Banking on Global Markets uses the story of
the U.S. business and political dealings of Germany’s largest bank to
illuminate important developments in the ongoing globalization of major
financial institutions. Throughout its nearly 140-year-long history,
Deutsche Bank served as one of Germany’s principal vehicles for forging
economic and other links with the rest of the world. Despite some early
successes in the face of severe obstacles for Deutsche Bank, the U.S.

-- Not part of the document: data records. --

(** [io.ReadFull(io.LimitReader(r, n), buf)] with [len(buf) = n]. *)
Fixpoint read_full (fuel : nat) (n : nat) (body : bytes) (r : reader) : bytes * option read_error :=
  match fuel with
  | O => (body, Some NoProgress)
  | S fuel =>
      if (n <=? length body)%nat then (body, None)
      else
        let '(got, err, r) := Read (n - length body) r in
        let body := (body ++ got)%list in
        match err with
        | None => read_full fuel n body r
        | Some e =>
            if (n <=? length body)%nat then (body, None)
            else (body, Some (match e with ReadEOF => if bool_decide (body = []) then ReadEOF else UnexpectedEOF | _ => e end))
        end
  end.

(** Enough turns for any body: one per byte, item and limit. *)
Definition read_fuel (r : reader) : nat := (length r + length (concat (map fst r)) + 2)%nat.

(** [readIngressBody]: the bytes, the capacity kept, and the error. *)
Definition readIngressBody (r : reader) (size : Z) (chunked : bool) : bytes * Z * option read_error :=
  let limit := Z.to_nat (size + 1) in
  if chunked then
    let '(body, cap, e) := read_chunks (read_fuel r) limit (Nat.min 4096 limit) [] 0 r in (body, Z.of_nat cap, e)
  else
    let '(body, e) := read_full (read_fuel r) limit [] r in (body, size + 1, e).

(** ** Generation *)

(** The locals the deferred release reads, where the body ended. *)
Record exit := {
  x_aborted : bool; x_status : Z; x_cooldown : Z; x_recorded : bool; x_failed : bool;
  x_usageCapture : bytes; x_usageCaptureComplete : bool; x_usageCaptureReserved : Z }.

Definition exit_with (status cooldown : Z) (failed : bool) : exit :=
  {| x_aborted := false; x_status := status; x_cooldown := cooldown; x_recorded := false; x_failed := failed;
     x_usageCapture := []; x_usageCaptureComplete := true; x_usageCaptureReserved := 0 |}.

(** The deferred recording and release. *)
Definition release_deferred (proto : string) (lease : loc) (x : exit) : handler unit :=
  (if x_recorded x then Ret tt
   else
     canceled ← # (CtxErr RequestCtx);
     let '(transport, complete, error, canceled) :=
       if canceled : bool then (false, false, "client_canceled", true)
       else if x_failed x then (false, false, "transport_or_adapter_error", false)
       else if (x_status x <? 200) || (300 <=? x_status x) then (false, false, "upstream_rejected", false)
       else (true, true, "", false) in
     let o :=
       if x_usageCaptureComplete x && bool_decide (x_usageCapture x ≠ []) then ObserveJSON (x_usageCapture x) (new_observer proto)
       else new_observer proto in
     # (DoRecord lease
       {| er_InputTokens := o_InputTokens o; er_OutputTokens := o_OutputTokens o; er_TotalTokens := o_TotalTokens o;
          er_UsageKnown := o_UsageSeen o; er_UpstreamStatus := x_status x; er_TransportOK := transport;
          er_ProtocolComplete := complete; er_UpstreamError := error; er_ClientCanceled := canceled |})) ;;
  (if 0 <? x_usageCaptureReserved x then # (AddBuffered (- x_usageCaptureReserved x)) else Ret tt) ;;
  # (DoRelease lease (x_status x) (x_cooldown x)).

(** The relay of a plain response: one turn per read of 32 KiB. *)
Definition relay_buffer : nat := Z.to_nat (32 * 2 ^ 10).

Definition aborted (x : exit) : exit :=
  {| x_aborted := true; x_status := 502; x_cooldown := x_cooldown x; x_recorded := x_recorded x; x_failed := x_failed x;
     x_usageCapture := x_usageCapture x; x_usageCaptureComplete := x_usageCaptureComplete x;
     x_usageCaptureReserved := x_usageCaptureReserved x |}.
Definition closed_by_client (failed : bool) (x : exit) : exit :=
  {| x_aborted := false; x_status := 499; x_cooldown := x_cooldown x; x_recorded := x_recorded x; x_failed := failed;
     x_usageCapture := x_usageCapture x; x_usageCaptureComplete := x_usageCaptureComplete x;
     x_usageCaptureReserved := x_usageCaptureReserved x |}.

(** Keep a copy of what was written, to read the usage from, within its limit
    and the byte budget. *)
Definition capture (b : bytes) (x : exit) : handler exit :=
  let with_capture b complete reserved :=
    {| x_aborted := x_aborted x; x_status := x_status x; x_cooldown := x_cooldown x; x_recorded := x_recorded x;
       x_failed := x_failed x; x_usageCapture := b; x_usageCaptureComplete := complete; x_usageCaptureReserved := reserved |} in
  let n := Z.of_nat (length b) in
  if x_usageCaptureComplete x then
    if stream_limit <? Z.of_nat (length (x_usageCapture x)) + n
    then Ret (with_capture (x_usageCapture x) false (x_usageCaptureReserved x))
    else
      ok ← # (Reserve n);
      if ok : bool then Ret (with_capture (x_usageCapture x ++ b)%list true (x_usageCaptureReserved x + n))
      else Ret (with_capture (x_usageCapture x) false (x_usageCaptureReserved x))
  else Ret x.

Fixpoint relay_loop (fuel : nat) (stream : bool) (r : reader) (total : Z) (x : exit) : handler exit :=
  match fuel with
  | O => Ret x
  | S fuel =>
      let '(got, readErr, r) := Read relay_buffer r in
      let total := total + Z.of_nat (length got) in
      (* what follows [if readErr != nil] *)
      let ended total x :=
        match readErr with
        | None => relay_loop fuel stream r total x
        | Some ReadEOF => Ret x
        | Some _ => # (Add StreamErrors 1) ;; Ret (aborted x)
        end in
      if bool_decide (got = []) then ended total x
      else if rt_MaxOutputBytes (c_Runtime c) <? total then # (Add StreamErrors 1) ;; Ret (aborted x)
      else
        '(written, ok) ← # (Write got);
        # (Add OutputBytes written) ;;
        x ← capture got x;
        if negb ok then Ret (closed_by_client (x_failed x) x)
        else if stream then
          flushed ← # Flush;
          if negb flushed then Ret (closed_by_client true x) else ended total x
        else ended total x
  end.

Definition copied_headers : list string :=
  ["X-COT-Session"; "X-COT-Response-Id"; "X-COT-Delivery"; "X-COT-Extraction"; "X-COT-Context"; "X-COT-Completion"].

Fixpoint copy_headers (resp : response) (keys : list string) : handler unit :=
  match keys with
  | [] => Ret tt
  | k :: keys =>
      (if header resp k =s "" then Ret tt else # (SetHeader k (header resp k))) ;; copy_headers resp keys
  end.

(** The decimal text of a non-negative number ([strconv.Itoa]). *)
Definition itoa (n : Z) : string := pretty n.

(** What is done with a response, after [acquireResponse] returned without an
    error. *)
Definition relay (meta : Request) (proto : string) (lease : loc) (t : Target) (resp : response) : handler exit :=
  let status := rs_StatusCode resp in
  cooldown ← retryAfter (header resp "Retry-After");
  let x := exit_with status cooldown false in
  if (status <? 200) || (300 <=? status) then
    (if status =? 429 then # (SetHeader "Retry-After" (itoa (Z.max 1 (Z.quot cooldown second)))) else Ret tt) ;;
    # (Fail (statusToClient status) (Text ("upstream returned status " ++ itoa status))) ;;
    Ret x
  else if rq_Stream meta && negb (has_prefix (header resp "Content-Type") "text/event-stream") then
    # (Fail 502 (Text "upstream did not return an SSE stream")) ;;
    Ret (exit_with 502 cooldown false)
  else
    copy_headers resp copied_headers ;;
    # (SetHeader "Content-Type" (header resp "Content-Type")) ;;
    # (SetHeader "X-COT-Source" (s_ID (source_at (t_Source t)))) ;;
    # (SetHeader "X-Accel-Buffering" "no") ;;
    if rq_Stream meta then
      let '(body, eof) := body_bytes (rs_Body resp) in
      '(result, sent) ← streamResponse body eof proto lease;
      let result :=
        {| er_InputTokens := er_InputTokens result; er_OutputTokens := er_OutputTokens result;
           er_TotalTokens := er_TotalTokens result; er_UsageKnown := er_UsageKnown result;
           er_UpstreamStatus := rs_StatusCode resp; er_TransportOK := er_TransportOK result;
           er_ProtocolComplete := er_ProtocolComplete result; er_UpstreamError := er_UpstreamError result;
           er_ClientCanceled := er_ClientCanceled result |} in
      # (DoRecord lease result) ;;
      let recorded aborted status :=
        {| x_aborted := aborted; x_status := status; x_cooldown := cooldown; x_recorded := true; x_failed := false;
           x_usageCapture := []; x_usageCaptureComplete := true; x_usageCaptureReserved := 0 |} in
      if Successful result then Ret (recorded false status)
      else if er_ClientCanceled result then Ret (recorded false 499)
      else
        # (Add StreamErrors 1) ;;
        if (sent : bool) then Ret (recorded true 502)
        else # (Fail 502 (Text "upstream stream did not complete")) ;; Ret (recorded false 502)
    else
      # (WriteHeader status) ;;
      relay_loop (read_fuel (rs_Body resp)) (rq_Stream meta) (rs_Body resp) 0 x.

(** What happens once [acquireResponse] has returned a lease; the result also
    says how much of [reservation] is still held. *)
Definition with_lease (meta : Request) (proto : string) (reservation : Z) (lease : loc) (t : Target) (resp : option response)
    (e : option failure) : handler (bool * Z) :=
  kept ← (if s_Adapter (source_at (t_Source t)) =s "chatgpt-web" then Ret reservation
          else # (AddBuffered (- reservation)) ;; Ret 0);
  x ←
    match e, resp with
    | Some e, _ =>
        let classified := match e with UpstreamFailed u => ue_HTTPStatus u | AcquireFailed _ => None end in
        late ← # (CtxErr RequestCtx);
        let status := if late : bool then 499 else default 0 classified in
        # (Fail (default 502 classified) (Text "upstream request failed")) ;;
        Ret (exit_with status 0 true)
    | None, Some resp =>
        x ← relay meta proto lease t resp;
        # CloseBody ;;
        Ret x
    | None, None => Ret (exit_with 0 0 false)
    end;
  release_deferred proto lease x ;;
  Ret (x_aborted x, kept).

market probably remained its highest foreign priority and its most
frustrating challenge. As with many foreign investors, Deutsche Bank
found its hopes of harnessing America’s enticing opportunities often
dashed by many regulatory and political barriers. Relying on
primary-source material, Banking on Global Markets traces
Deutsche Bank involvement with the United States in the context of a
changing national and international regulatory and economic environment
that set the stage for its strategies and activities in the United
States, and, at times, even in its home country. It is the story of how
international cooperation furthered and conflict hindered those
endeavors, and how international banking evolved from a very
personalized business between nations to one dominated by enormous
transnational markets. It is a work designed for anyone interested in
how cross-border flows of information and capital have affected history
and how our modern form of globalization distinguishes itself from that
of earlier periods. A professor of finance and writer of history,
Christopher Kobrak weaves together how these financial, political, and
institutional developments have helped shape the emerging new
international order.
Christopher Kobrak holds a BA degree in philosophy from Rutgers University and MA, MBA, and PhD degrees from Columbia University in history, finance/ accounting, and business history. He is a CPA
and has spent ten years working in numerous business positions for
Sterling Drug, Inc. He teaches corporate finance and business history at
ESCP-EAP, European School of Management,
concentrating on international finance, history of capital markets, and
financial theory. His publications include: National Cultures and International Competition: The Experience of Schering AG, 1851–1950 (Cambridge University Press, 2002), European Business, Dictatorship and Political Risk, 1920–1945,
edited with Per Hansen (New York: Berghahn Books, 2004), and articles
and reviews in many business history journals. He has taught at Columbia
University, Warsaw University, and Toulouse University, from which he
received his Habilitation in Management. He is currently working on the
economic contribution of family businesses, corporate governance, and
foreign direct investment in the service sector.